Figure 2. OvCa Progression in Hosts Lacking XBP1 in DCs.

(A) p53/K-ras-driven ovarian tumors were generated in hosts reconstituted with BM from either XBP1^f/f (top) or XBP1^f/f CD11c-Cre (bottom) donor mice. p53 deletion and oncogenic KRAS expression were induced via intrabursal injection of Cre-expressing adenovirus (ADV-Cre), as described in the Supplemental Experimental Procedures, and primary tumors were resected 7 weeks later. (B) Growth kinetics of p53/K-ras-driven tumors shown in (A). (C and D) Mice bearing primordial p53/K-ras-driven tumors for 28 days were injected i.p. with WT or XBP1-deficient (KO) BMDCs, and tumor growth was monitored over time until day 71. (E–H) Mice of the indicated genotypes were implanted with ID8-Defb29-VegfA OvCa cells via i.p. injection. (E and F) Peritoneal metastases evaluated 3–4 weeks after tumor implantation (n = 3 per group). (G) Malignant ascites generation in tumor-bearing mice expressed as percent weight gain due to progressive accumulation of peritoneal fluid. (H) Reduced splenomegaly in tumor-bearing mice deficient for XBP1 in CD11c⁺ DCs. (I and J) Survival in mice bearing aggressive ID8-Defb29-VegfA (I) or parental ID8 (J) tumors.

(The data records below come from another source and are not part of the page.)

(** ** Conversions *)

Lemma digits_loop_digits fuel large n base : base = 10 ∨ base = 16 → -2147483648 ≤ n < 2147483648 →
  u32 n < base ^ Z.of_nat fuel →
  digits_loop fuel large n base = Some (digit_char large <$> digits fuel base (u32 n)).
Proof.
  intros Hb. revert n. assert (10 ≤ base) as Hb10 by (destruct Hb; lia).
  induction fuel as [|fuel IH]; intros n Hn Hlt; cbn [digits_loop digits].
  - simpl in Hlt. pose proof (u32_range n). assert (u32 n = 0) as E by lia. rewrite E.
    by apply u32_zero in E as ->.
  - destruct (Z.eqb_spec n 0) as [->|Hz]; [done|].
    rewrite (proj2 (Z.eqb_neq (u32 n) 0)) by by rewrite u32_zero. rewrite divide_eq by done.
    pose proof (u32_range n) as Hu. assert (0 ≤ u32 n / base < 2147483648) as Hq.
    { split; [apply Z.div_pos; lia|apply Z.div_lt_upper_bound; lia]. }
    rewrite Nat2Z.inj_succ, Z.pow_succ_r in Hlt by lia.
    rewrite IH; rewrite ?(u32_small (u32 n / base)) by lia; [done|lia|]. apply Z.div_lt_upper_bound; lia.
Qed.
Lemma number_digits_eq large num base : base = 10 ∨ base = 16 → -2147483648 ≤ num < 2147483648 →
  number_digits large num base = Some (digit_char large <$> number_digits_of base (u32 num)).
Proof.
  intros Hb Hn. unfold number_digits, number_digits_of. destruct (Z.eqb_spec num 0) as [->|Hz]; [by destruct large|].
  rewrite (proj2 (Z.eqb_neq (u32 num) 0)) by by rewrite u32_zero. apply digits_loop_digits; [done..|].
  pose proof (u32_range num). destruct Hb as [->| ->]; simpl; lia.
Qed.
Lemma print_number_writes num base s precision type : base = 10 ∨ base = 16 → -2147483648 ≤ num < 2147483648 →
  writes (print_number num base s precision type) (integer_text base num s precision type) tt.
Proof.
  intros Hb Hn. pose proof (sign_of_text num type Hn) as Hs. rewrite print_number_eq.
  destruct (sign_of num type) as [sign n]. destruct Hs as (Et & Hn' & Ev).
  rewrite number_digits_eq, Ev by done. eapply writes_eq.
  { eapply writes_bind; [apply writes_lift|]. apply print_rest_writes. }
  simpl. unfold integer_text, number_text. rewrite Et, length_rev.
  by destruct (flag_on type LEFT), (flag_on type ZEROPAD).
Qed.
Lemma print_number_octal_writes num s precision type : -2147483648 ≤ num < 2147483648 →
  writes (print_number num 8 s precision type) (integer_text 16 num s precision type) tt.
Proof. intros Hn e st Hs. rewrite print_number_octal. by apply print_number_writes; [right|..]. Qed.

Lemma rt_strlen_text s : rt_strlen s = (λ t, Z.of_nat (length t)) <$> c_text s.
Proof.
  induction s as [|c s IH]; [done|]. simpl. destruct (c =? 0); [done|]. rewrite IH.
  destruct (c_text s) as [t|]; [|done]. simpl. f_equal. lia.
Qed.
Lemma c_text_prefix s t : c_text s = Some t → t `prefix_of` s.
Proof.
  revert t. induction s as [|c s IH]; intros t; [done|]. simpl. destruct (c =? 0); [intros [= <-]; apply prefix_nil|].
  destruct (c_text s) as [t'|]; [|done]. intros [= <-]. apply prefix_cons. by apply IH.
Qed.
(** The padding of characters and strings: [body] of [n] characters in a field of [width]. *)
Lemma justified_writes flags width n body text :
  writes body text tt → n = Z.of_nat (length text) →
  writes (width ← (if negb (flag_on flags LEFT) then emit_n (Z.to_nat (width - n)) 32;; mret 0 else mret width);
          body;; emit_n (Z.to_nat (width - n)) 32) (justified flags width text) tt.
Proof.
  intros Hb ->. unfold justified, pad. destruct (flag_on flags LEFT); cbn [negb].
  - apply (writes_bind _ _ [] _ width); [apply writes_ret|].
    eapply writes_bind; [exact Hb|apply writes_emit_n].
  - eapply (writes_bind _ _ _ _ 0).
    { eapply writes_eq; [eapply writes_bind; [apply writes_emit_n|apply writes_ret]|]. by rewrite app_nil_r. }
    eapply writes_eq; [eapply writes_bind; [exact Hb|apply writes_emit_n]|].
    rewrite (replicate_neg 32) by lia. apply app_nil_r.
Qed.
Lemma format_char_writes flags width v : writes (format_char flags width v) (justified flags width [u8 v]) tt.
Proof. apply (justified_writes flags width 1 (emit (u8 v))); [apply writes_emit|done]. Qed.
Lemma format_string_prints flags width precision s :
  prints (format_string flags width precision s) ((λ t, (t, tt)) <$> string_text flags width precision s).
Proof.
  unfold format_string, string_text. set (s0 := default null_text s). rewrite rt_strlen_text.
  destruct (c_text s0) as [t|] eqn:Et; [|done]. destruct (c_text_prefix _ _ Et) as [r Er].
  cbn [fmap option_fmap option_map mbind option_bind prints].
  eapply (writes_bind _ _ []); [apply writes_lift|]. apply justified_writes; [rewrite Er|].
  - eapply writes_eq; [apply writes_emit_list|]. destruct (Z.ltb_spec 0 precision); cbn [andb].
    + destruct (Z.ltb_spec precision (Z.of_nat (length t))); rewrite ?Nat2Z.id.
      * by rewrite take_app_le by lia.
      * by rewrite take_app_length, take_ge by lia.
    + by rewrite Nat2Z.id, take_app_length.
  - destruct (Z.ltb_spec 0 precision); cbn [andb]; [|done].
    destruct (Z.ltb_spec precision (Z.of_nat (length t))); rewrite length_take; lia.
Qed.
Lemma s32_range v : -2147483648 ≤ s32 v < 2147483648.
Proof. unfold s32. pose proof (Z.mod_pos_bound (v + 2147483648) 4294967296 ltac:(lia)). lia. Qed.
Lemma int_arg_range flags qualifier v : -2147483648 ≤ int_arg flags qualifier v < 2147483648.
Proof.
  pose proof (s32_range v). pose proof (u16_range v). pose proof (Z.mod_pos_bound (v + 32768) 65536 ltac:(lia)).
  unfold int_arg, s16. destruct (qualifier =? 104), (flag_on flags SIGN); lia.
Qed.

Data are representative of at least two independent experiments with similar results using four to six mice per group. (K and L) ID8-Defb29-VegfA cancer cells were implanted in the flank alone or in combination with WT or XBP1-deficient (KO) BMDCs. Tumors were resected and measured 40 days later. *p < 0.05, **p < 0.001. Error bars represent SEM.